Młodzieniec wisi jak św. Piotr - głową w dół, aż Niewidoma gestem miłosiernie pozwoli mu odejść. Parodia Ofiary staje się nią samą.

Urywają się paroksyzmy radości oprawców, przełamuje się ton spektaklu. Bolesna Pieta w ogromnym napięciu przechodzi w złożenie ciała do grobu. Sceniczny obraz powtarza malarskie ujęcie Andrei Mantegni, w którym boskość ustępuje miejsca cielesności. Obok ułożonych na stole zwłok symbolicznie rozsypywane jest ziarno. I nagle ciało zostaje zrzucone w grób.

Drastyczna scena wieńczy niezwykle konsekwentnie poprowadzoną inscenizację. Rzadko można zobaczyć tak precyzyjny, czysty formalnie i wstrząsający spektakl.
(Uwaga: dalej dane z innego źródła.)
(* ===== verification/SdkFacts.v ===== *)
(** Where the calibration comes from. *)
From stdpp Require Import gmap.
From S2P Require Import Prelude SpscQueue Ieee Calendar LidarTables PointCalc Correction Framing.
From S2P Require Import FramingFacts Driver DriverFacts Sockets SocketFacts PtcClient PtcFacts Sdk.
#[local] Open Scope Z_scope.

(** The text before the first zero byte. *)
Fixpoint before_nul (bytes : list Z) : list Z :=
  match bytes with
  | [] => []
  | b :: bytes => if b =? 0 then [] else b :: before_nul bytes
  end.

Lemma c_string_terminated bytes : c_string (bytes ++ [0]) = Ret (before_nul bytes).
Proof.
  induction bytes as [|b bytes IH]; [done|]. cbn [c_string before_nul app].
  destruct (b =? 0); [done|]. by rewrite IH.
Qed.

Section calibration.
Context {Q : Type} {depth : Z} `{F : !BoundedFifo thread_error PandarPacket Q depth}.
Context (sinf cosf : float -> float) (stack : list Z) (Hstack : 8 <= zlen stack).
Implicit Types (sdk : PandarGeneralSDK Q).

(** [LoadCorrectionFile] never returns anything but 0. *)
Lemma load_correction_zero {E} text c r :
  LoadCorrectionFile (E := E) sinf cosf text c = Ret r -> r.1 = 0.
Proof.
  unfold LoadCorrectionFile. destruct (getline _ _ _) as [[? line] ifs]. intros H.
  apply bind_Ret_inv in H as ([n cols] & _ & H). apply bind_Ret_inv in H as (c' & _ & H).
  by injection H as <-.
Qed.

Lemma load_and_flag_sets text sdk sdk' :
  load_and_flag sinf cosf text sdk = Ret sdk' -> got_lidar_correction_flag (pandarGeneral_ sdk') = true.
Proof.
  unfold load_and_flag, LoadLidarCorrectionFile. intros H.
  apply bind_Ret_inv in H as ([ret sdk1] & H1 & H).
  apply bind_Ret_inv in H1 as ([ret' d] & H1 & H2). injection H2 as <- <-.
  apply bind_Ret_inv in H1 as ([ret'' c] & Hload & H1). injection H1 as <- <-.
  apply load_correction_zero in Hload. cbn in Hload. subst ret''. by injection H as <-.
Qed.

Lemma sensor_text_terminated bytes w : sensor_text (Some <$> (bytes ++ [0])) w = Ret (before_nul bytes).
Proof.
  unfold sensor_text, take_bytes. rewrite decide_True by lia.
  rewrite Nat2Z.id, firstn_all, mapM_fmap_Some. cbn [embed mbind outcome_bind].
  apply c_string_terminated.
Qed.

Definition with_content (text : list Z) sdk : PandarGeneralSDK Q :=
  {| pandarGeneral_ := pandarGeneral_ sdk; tcp_command_client_ := tcp_command_client_ sdk;
     correction_content_ := text |}.

(** What the configured file gives, if it is read: the blocks left behind are the
    buffer it was read into. *)
Definition file_calibration (correction_file : option (list Z)) sdk
    : outcome thread_error (PandarGeneralSDK Q * list (list Z)) :=
  match pg_GetCorrectionFileFlag (pandarGeneral_ sdk), correction_file with
  | false, Some content =>
      text ← c_string content; sdk' ← load_and_flag sinf cosf text sdk; Ret (sdk', [content])
  | _, _ => Ret (sdk, [])
  end.

(** The blocks of [h'] that [h] does not have, in the order of their allocation. *)
Fixpoint leaks (blocks : list (list Z)) (h h' : gmap nat (list (option Z))) : Prop :=
  match blocks with
  | [] => h' = h
  | block :: blocks => exists p, h !! p = None /\ leaks blocks (<[p := Some <$> block]> h) h'
  end.

(** What the calibration thread comes to: the facade it leaves, and the memory it
    never frees. *)
Definition comes_to (expected : outcome thread_error (PandarGeneralSDK Q * list (list Z)))
    (w : World) (result : outcome thread_error (PandarGeneralSDK Q * World)) : Prop :=
  match expected with
  | Ret (sdk', blocks) =>
      exists w', result = Ret (sdk', w') /\ restored w w' /\ leaks blocks (heap w) (heap w')
  | Err e => result = Err e
  | Undef => result = Undef
  end.

(** What it should come to, by the outcome of the exchange. *)
Definition calibrated (correction_file : option (list Z)) sdk (spec : Z + (Z * list Z))
    : outcome thread_error (PandarGeneralSDK Q * list (list Z)) :=
  match spec with
  | inl _ => file_calibration correction_file sdk
  | inr (_, []) => Undef
  | inr (ret_code, bytes) =>
      if ret_code =? 0 then
        sdk' ← load_and_flag sinf cosf (before_nul bytes) (with_content (before_nul bytes) sdk);
        Ret (sdk', [])
      else
        '(sdk', blocks) ← file_calibration correction_file sdk;
        Ret (sdk', (bytes ++ [0]) :: blocks)
  end.

(** The file after a first half that left [blocks]. *)
Lemma file_comes_to correction_file sdk w w1 blocks :
  restored w w1 -> leaks blocks (heap w) (heap w1) ->
  comes_to ('(sdk', more) ← file_calibration correction_file sdk; Ret (sdk', blocks ++ more)) w
    (load_from_file sinf cosf correction_file sdk w1).
Proof.
  intros Hre Hl. pose proof Hre as [[Hn Hs Hh] Hsock Hlock]. unfold file_calibration, load_from_file.
  destruct (pg_GetCorrectionFileFlag _).
  { cbn. exists w1. split; [done|]. split; [done|]. by rewrite app_nil_r. }
  destruct correction_file as [content|].
  2: { cbn. exists w1. split; [done|]. split; [done|]. by rewrite app_nil_r. }
  destruct (c_string content) as [text|e|]; [|done..]. cbn [mbind outcome_bind].
  destruct (load_and_flag sinf cosf text sdk) as [sdk'|e|]; [|done..]. cbn [mbind outcome_bind comes_to].
  eexists. split; [reflexivity|]. split.
  - split; [split|done|done]; cbn; [done|done|].
    intros b Hb. rewrite lookup_insert_ne by lia. apply Hh. lia.
  - clear Hre Hsock. revert Hl. generalize (heap w). induction blocks as [|block blocks IH]; intros h Hb.
    + cbn in *. subst h. exists (next_block w1). split; [|done]. apply Hh. lia.
    + destruct Hb as (p & Hp & Hb). exists p. split; [done|]. by apply IH.
Qed.

(** C16: where the calibration thread takes its calibration from, if no allocation
    fails. When the exchange succeeds with return code 0 and some payload, from the
    sensor, and then never from the file; no memory is left behind. When the
    connection or the exchange fails, or the sensor refuses with another return
    code, from the configured file; the buffer it is read into is never freed, nor
    is the copy of a refusal. In all these cases the thread ends with its socket
    closed and the lock released, having loaded exactly the text before the first
    zero byte, unless the load itself faults. A reply without payload, whatever its
    code, faults, and so does a file whose buffer has no zero byte. *)
Theorem calibration_source (correction_file : option (list Z)) (w : World)
    (client : TcpCommandClient) (v6 : bool) (sdk : PandarGeneralSDK Q)
    (Hclient : tcp_command_client_ sdk = Some client)
    (Hw : ready w client v6) (Hm : mallocs w = []) :
  comes_to
    (calibrated correction_file sdk
       (exchange_spec v6 (next_dial w) [plain_request PTC_COMMAND_GET_LIDAR_CALIBRATION]))
    w (GetCalibrationFromDevice sinf cosf stack correction_file sdk w).
Proof.
  assert (get_outcome w (plain_request PTC_COMMAND_GET_LIDAR_CALIBRATION)
    (exchange_spec v6 (next_dial w) [plain_request PTC_COMMAND_GET_LIDAR_CALIBRATION])
    (TcpCommandGetLidarCalibration stack (Some client) true w)) as Hget
    by (by apply get_command).
  unfold GetCalibrationFromDevice, load_from_device, calibrated. rewrite Hclient.
  destruct (exchange_spec _ _ _) as [code|[ret_code [|b bytes]]]; cbn [get_outcome] in Hget.
  - destruct Hget as (w' & -> & Hre & Hh). cbn [embed mbind outcome_bind].
    pose proof (file_comes_to correction_file sdk w w' [] Hre Hh) as Hfile.
    by destruct (file_calibration _ _) as [[]| |].
  - by rewrite Hget.
  - destruct Hget as (w' & p & -> & Hre & [Hfresh Hh] & _). cbn [embed mbind outcome_bind].
    set (text := b :: bytes) in *. destruct (ret_code =? 0).
    + unfold load. cbn [mbind option_bind]. rewrite Hh, lookup_insert_eq.
      cbn [embed mbind outcome_bind]. rewrite sensor_text_terminated. cbn [mbind outcome_bind].
      unfold with_content. rewrite Hclient.
      destruct (load_and_flag _ _ _ _) as [sdk'|e|] eqn:Hload; [|reflexivity..]. cbn [mbind outcome_bind].
      unfold free. rewrite Hh, lookup_insert_eq, delete_insert_id by done.
      cbn [embed mbind outcome_bind]. unfold load_from_file, pg_GetCorrectionFileFlag. rewrite (load_and_flag_sets _ _ _ Hload).
      cbn [comes_to leaks]. eexists. split; [reflexivity|]. split; [|done].
      apply restored_set_heap; [done|]. eapply heap_fresh_insert; [apply Hre|exact Hh].
    + cbn [mbind outcome_bind].
      apply (file_comes_to correction_file sdk w w' [text ++ [0]] Hre). by exists p.
Qed.
End calibration.

Definition example_sdk : PandarGeneralSDK (BoundedSpscQueue PandarPacket) :=
  {| pandarGeneral_ := fresh_driver; tcp_command_client_ := Some example_client;
     correction_content_ := [] |}.

Definition returns {A} (m : outcome thread_error A) : bool :=
  match m with Ret _ => true | _ => false end.

(** Without a connection the configured file is taken, and its buffer stays. *)
Definition example_down : World :=
  {| dials := []; sockets := ∅; next_fd := 3; sent := []; heap := ∅; next_block := 0;
     mallocs := []; locked := false |}.
Definition example_content : list Z := [65; 66; 67; 0; 9].

Lemma example_down_ready : ready example_down example_client false.
Proof. by split. Qed.

Lemma calibration_source_witness :
  (exists sdk' w', GetCalibrationFromDevice id id example_stack None
      example_sdk example_world = Ret (sdk', w') /\ heap w' = ∅ /\ locked w' = false) /\
  (exists sdk' w' p, GetCalibrationFromDevice id id example_stack (Some example_content)
      example_sdk example_down = Ret (sdk', w') /\
      heap w' = <[p := Some <$> example_content]> ∅ /\ locked w' = false).
Proof.
  assert (returns (load_and_flag id id [65; 66; 67]
    (with_content [65; 66; 67] example_sdk)) = true) as Hload by (vm_compute; reflexivity).
  assert (returns (load_and_flag id id [65; 66; 67] example_sdk) = true) as Hfile
    by (vm_compute; reflexivity).
  split.
  - pose proof (calibration_source id id example_stack
      ltac:(vm_compute; discriminate) None example_world example_client false example_sdk eq_refl
      example_ready eq_refl) as H.
    assert (exchange_spec false (next_dial example_world)
      [plain_request PTC_COMMAND_GET_LIDAR_CALIBRATION] = inr (0, [65; 66; 67])) as Hspec
      by (vm_compute; reflexivity).
    rewrite Hspec in H. cbn [calibrated Z.eqb] in H.
    change (before_nul [65; 66; 67]) with [65; 66; 67] in H.
    destruct (load_and_flag id id _ _) as [sdk'| |]; [|discriminate Hload..].
    destruct H as (w' & Hrun & Hre & Hh). exists sdk', w'.
    split; [exact Hrun|]. split; [exact Hh|exact (re_locked _ _ Hre)].
  - pose proof (calibration_source id id example_stack
      ltac:(vm_compute; discriminate) (Some example_content) example_down example_client false
      example_sdk eq_refl example_down_ready eq_refl) as H.
    assert (exists code, exchange_spec false (next_dial example_down)
      [plain_request PTC_COMMAND_GET_LIDAR_CALIBRATION] = inl code) as [code Hspec]
      by (eexists; vm_compute; reflexivity).
    rewrite Hspec in H. cbn [calibrated] in H. unfold file_calibration in H.
    change (pg_GetCorrectionFileFlag (pandarGeneral_ example_sdk)) with false in H.
    change (c_string example_content) with (@Ret thread_error _ [65; 66; 67]) in H.
    cbn [mbind outcome_bind] in H.
    destruct (load_and_flag id id _ example_sdk) as [sdk'| |]; [|discriminate Hfile..].
    destruct H as (w' & Hrun & Hre & p & _ & Hh). cbn [leaks] in Hh. exists sdk', w', p.
    split; [exact Hrun|]. split; [exact Hh|exact (re_locked _ _ Hre)].
Defined.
Kłosy życia, które wschodzą z ziaren dzięki Zbawicielowi, są chyba zbędnym dopowiedzeniem. Epilog stanowi wołanie samotnych dzieci Boga: "Przyjdź! Wejdź!".

Niedobre z nas, ludzie, dzieci - zdają się mówić realizatorzy. Nie zasługujemy niczym na nic. Miłość Boga jest jednak bezinteresowna. Miłość przyglądająca się światu z "bocianiego gniazda".

Pracownia

X
Nie jesteś zalogowany. Zaloguj się.
Trwa wyszukiwanie

Kafelki

Nakieruj na kafelki, aby zobaczyć ich opis.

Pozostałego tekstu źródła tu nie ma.